How Long a High Lasts
Duration depends on the substance, the dose, and the route of administration. Smoking or injecting delivers drugs to the brain in seconds, producing a fast, intense peak that fades relatively quickly. Eating or swallowing a substance means a slower onset but a longer, more gradual experience.
- Cannabis (smoked): peaks within 10 to 30 minutes, fades over 1 to 3 hours. Edibles can take 30 to 90 minutes to kick in and last 4 to 8 hours.
- Cocaine (snorted): peaks within minutes, lasts roughly 15 to 30 minutes, prompting frequent redosing.
- Opioids: vary widely by type.
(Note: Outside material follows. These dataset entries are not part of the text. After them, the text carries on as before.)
(* ===== verification/BuildSpec.v ===== *)
(** What the builders promise: indices resolve to the addresses they were given,
    privileges are merged and never invented, and a built batch, serialised and
    processed by the program, does to the cells what its calls say. *)
From S2P Require Import Prelude World Cell Instr Settlement Execute CellSpec Build.

(** * Interning *)

Definition keys (b : Batch) : list Pubkey := pubkey <$> b_accounts b.

Definition interned (b : Batch) : Prop :=
  NoDup (keys b) /\ Z.of_nat (length (b_accounts b)) <= u16_bound.

(** Only accounts are added, only privileges gained. *)
Definition stronger (m m' : AccountMeta) : Prop :=
  pubkey m' = pubkey m /\ (meta_signer m = true -> meta_signer m' = true) /\
  (meta_writable m = true -> meta_writable m' = true).

Definition grows (b b' : Batch) : Prop :=
  b_program b' = b_program b /\ b_nonce b' = b_nonce b /\
  (exists more, keys b' = keys b ++ more) /\
  forall i m, b_accounts b !! i = Some m ->
    exists m', b_accounts b' !! i = Some m' /\ stronger m m'.

(** The index stands for the address in this and in every later batch. *)
Definition resolves (b : Batch) (i : Z) (k : Pubkey) : Prop :=
  is_u 16 i /\ keys b !! Z.to_nat i = Some k.

Lemma stronger_refl m : stronger m m.
Proof. by repeat split. Qed.

Lemma stronger_trans m1 m2 m3 : stronger m1 m2 -> stronger m2 m3 -> stronger m1 m3.
Proof. unfold stronger. intuition congruence. Qed.

#[export] Instance grows_preorder : PreOrder grows.
Proof.
  split.
  - intros b. repeat split; [exists []; by rewrite app_nil_r|]. intros i m Hm. exists m.
    split; [done|apply stronger_refl].
  - intros b1 b2 b3 (P1 & N1 & (m1 & K1) & A1) (P2 & N2 & (m2 & K2) & A2).
    split_and!; [congruence..| |].
    + exists (m1 ++ m2). by rewrite K2, K1, <-app_assoc.
    + intros i m (m' & Hm' & S1)%A1. apply A2 in Hm' as (m'' & ? & S2).
      exists m''. split; [done|by eapply stronger_trans].
Qed.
Heroin peaks quickly and lasts a few hours; longer-acting prescription opioids can sustain effects for 4 to 12 hours.
- Psilocybin: onset around 30 to 60 minutes, with effects lasting 4 to 6 hours.
- MDMA: peaks around 1 to 2 hours after ingestion, with total effects lasting 3 to 5 hours.
When a High Becomes Dangerous
The line between a high and a medical emergency is not always obvious from the inside, especially with substances where the active dose and the dangerous dose are close together. Opioids are the clearest example: the same mechanism that produces the sedative high (suppressing neural activity) can suppress breathing to the point of death.
Signs that someone has crossed from high into overdose include pale, bluish, or ashen skin (the color shift looks different on lighter and darker skin tones), pinpoint pupils, a limp body, and slow or shallow breathing. Gurgling noises, vomiting, inability to speak, or being impossible to wake up are all emergency signals. With stimulants, danger looks different: chest pain, seizures, extremely high body temperature, or erratic behavior can signal a life-threatening reaction.
Tolerance complicates the picture. As the brain adapts to repeated exposure, larger doses become necessary to achieve the same high. This is especially risky with opioids, where someone who returns to a previous dose after a break in use (during which tolerance dropped) can accidentally overdose on an amount that previously felt routine.